▶ _Records from a dataset_:

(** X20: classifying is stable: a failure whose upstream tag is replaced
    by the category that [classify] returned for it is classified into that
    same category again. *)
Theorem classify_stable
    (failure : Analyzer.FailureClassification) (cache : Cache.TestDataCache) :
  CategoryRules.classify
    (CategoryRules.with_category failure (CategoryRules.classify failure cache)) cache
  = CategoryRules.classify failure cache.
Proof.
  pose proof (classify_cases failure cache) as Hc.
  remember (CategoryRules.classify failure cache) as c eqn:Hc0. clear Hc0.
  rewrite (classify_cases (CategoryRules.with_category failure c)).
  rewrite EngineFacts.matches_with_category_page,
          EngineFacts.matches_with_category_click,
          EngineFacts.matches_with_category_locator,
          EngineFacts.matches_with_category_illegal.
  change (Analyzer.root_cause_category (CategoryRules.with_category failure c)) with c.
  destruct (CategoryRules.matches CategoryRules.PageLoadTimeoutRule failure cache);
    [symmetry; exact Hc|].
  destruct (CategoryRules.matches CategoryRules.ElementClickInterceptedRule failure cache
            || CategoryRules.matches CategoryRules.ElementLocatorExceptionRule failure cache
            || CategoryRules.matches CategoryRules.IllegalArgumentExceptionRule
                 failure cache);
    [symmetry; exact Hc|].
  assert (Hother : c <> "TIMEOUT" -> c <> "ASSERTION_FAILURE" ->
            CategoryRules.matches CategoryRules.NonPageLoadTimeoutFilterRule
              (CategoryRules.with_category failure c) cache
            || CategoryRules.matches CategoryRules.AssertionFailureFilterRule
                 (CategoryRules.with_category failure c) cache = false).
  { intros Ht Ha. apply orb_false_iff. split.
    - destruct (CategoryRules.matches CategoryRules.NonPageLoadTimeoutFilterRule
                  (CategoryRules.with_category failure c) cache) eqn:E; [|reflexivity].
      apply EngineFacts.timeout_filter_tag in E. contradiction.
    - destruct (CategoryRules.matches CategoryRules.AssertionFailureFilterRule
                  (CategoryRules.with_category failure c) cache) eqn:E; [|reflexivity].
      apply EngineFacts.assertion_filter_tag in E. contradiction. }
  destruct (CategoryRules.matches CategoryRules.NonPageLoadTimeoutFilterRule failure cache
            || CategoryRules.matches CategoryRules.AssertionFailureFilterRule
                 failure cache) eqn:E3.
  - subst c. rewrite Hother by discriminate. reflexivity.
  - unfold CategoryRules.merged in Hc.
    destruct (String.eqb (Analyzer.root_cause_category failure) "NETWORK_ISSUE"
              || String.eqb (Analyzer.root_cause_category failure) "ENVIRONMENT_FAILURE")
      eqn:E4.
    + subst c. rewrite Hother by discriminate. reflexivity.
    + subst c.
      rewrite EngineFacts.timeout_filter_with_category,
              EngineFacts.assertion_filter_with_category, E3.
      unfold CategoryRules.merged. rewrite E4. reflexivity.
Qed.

▶ _Your task_:
Repeat the whole of the data verbatim, as it reads above.

▶ _Result of this task_:
(** X20: classifying is stable: a failure whose upstream tag is replaced
    by the category that [classify] returned for it is classified into that
    same category again. *)
Theorem classify_stable
    (failure : Analyzer.FailureClassification) (cache : Cache.TestDataCache) :
  CategoryRules.classify
    (CategoryRules.with_category failure (CategoryRules.classify failure cache)) cache
  = CategoryRules.classify failure cache.
Proof.
  pose proof (classify_cases failure cache) as Hc.
  remember (CategoryRules.classify failure cache) as c eqn:Hc0. clear Hc0.
  rewrite (classify_cases (CategoryRules.with_category failure c)).
  rewrite EngineFacts.matches_with_category_page,
          EngineFacts.matches_with_category_click,
          EngineFacts.matches_with_category_locator,
          EngineFacts.matches_with_category_illegal.
  change (Analyzer.root_cause_category (CategoryRules.with_category failure c)) with c.
  destruct (CategoryRules.matches CategoryRules.PageLoadTimeoutRule failure cache);
    [symmetry; exact Hc|].
  destruct (CategoryRules.matches CategoryRules.ElementClickInterceptedRule failure cache
            || CategoryRules.matches CategoryRules.ElementLocatorExceptionRule failure cache
            || CategoryRules.matches CategoryRules.IllegalArgumentExceptionRule
                 failure cache);
    [symmetry; exact Hc|].
  assert (Hother : c <> "TIMEOUT" -> c <> "ASSERTION_FAILURE" ->
            CategoryRules.matches CategoryRules.NonPageLoadTimeoutFilterRule
              (CategoryRules.with_category failure c) cache
            || CategoryRules.matches CategoryRules.AssertionFailureFilterRule
                 (CategoryRules.with_category failure c) cache = false).
  { intros Ht Ha. apply orb_false_iff. split.
    - destruct (CategoryRules.matches CategoryRules.NonPageLoadTimeoutFilterRule
                  (CategoryRules.with_category failure c) cache) eqn:E; [|reflexivity].
      apply EngineFacts.timeout_filter_tag in E. contradiction.
    - destruct (CategoryRules.matches CategoryRules.AssertionFailureFilterRule
                  (CategoryRules.with_category failure c) cache) eqn:E; [|reflexivity].
      apply EngineFacts.assertion_filter_tag in E. contradiction. }
  destruct (CategoryRules.matches CategoryRules.NonPageLoadTimeoutFilterRule failure cache
            || CategoryRules.matches CategoryRules.AssertionFailureFilterRule
                 failure cache) eqn:E3.
  - subst c. rewrite Hother by discriminate. reflexivity.
  - unfold CategoryRules.merged in Hc.
    destruct (String.eqb (Analyzer.root_cause_category failure) "NETWORK_ISSUE"
              || String.eqb (Analyzer.root_cause_category failure) "ENVIRONMENT_FAILURE")
      eqn:E4.
    + subst c. rewrite Hother by discriminate. reflexivity.
    + subst c.
      rewrite EngineFacts.timeout_filter_with_category,
              EngineFacts.assertion_filter_with_category, E3.
      unfold CategoryRules.merged. rewrite E4. reflexivity.
Qed.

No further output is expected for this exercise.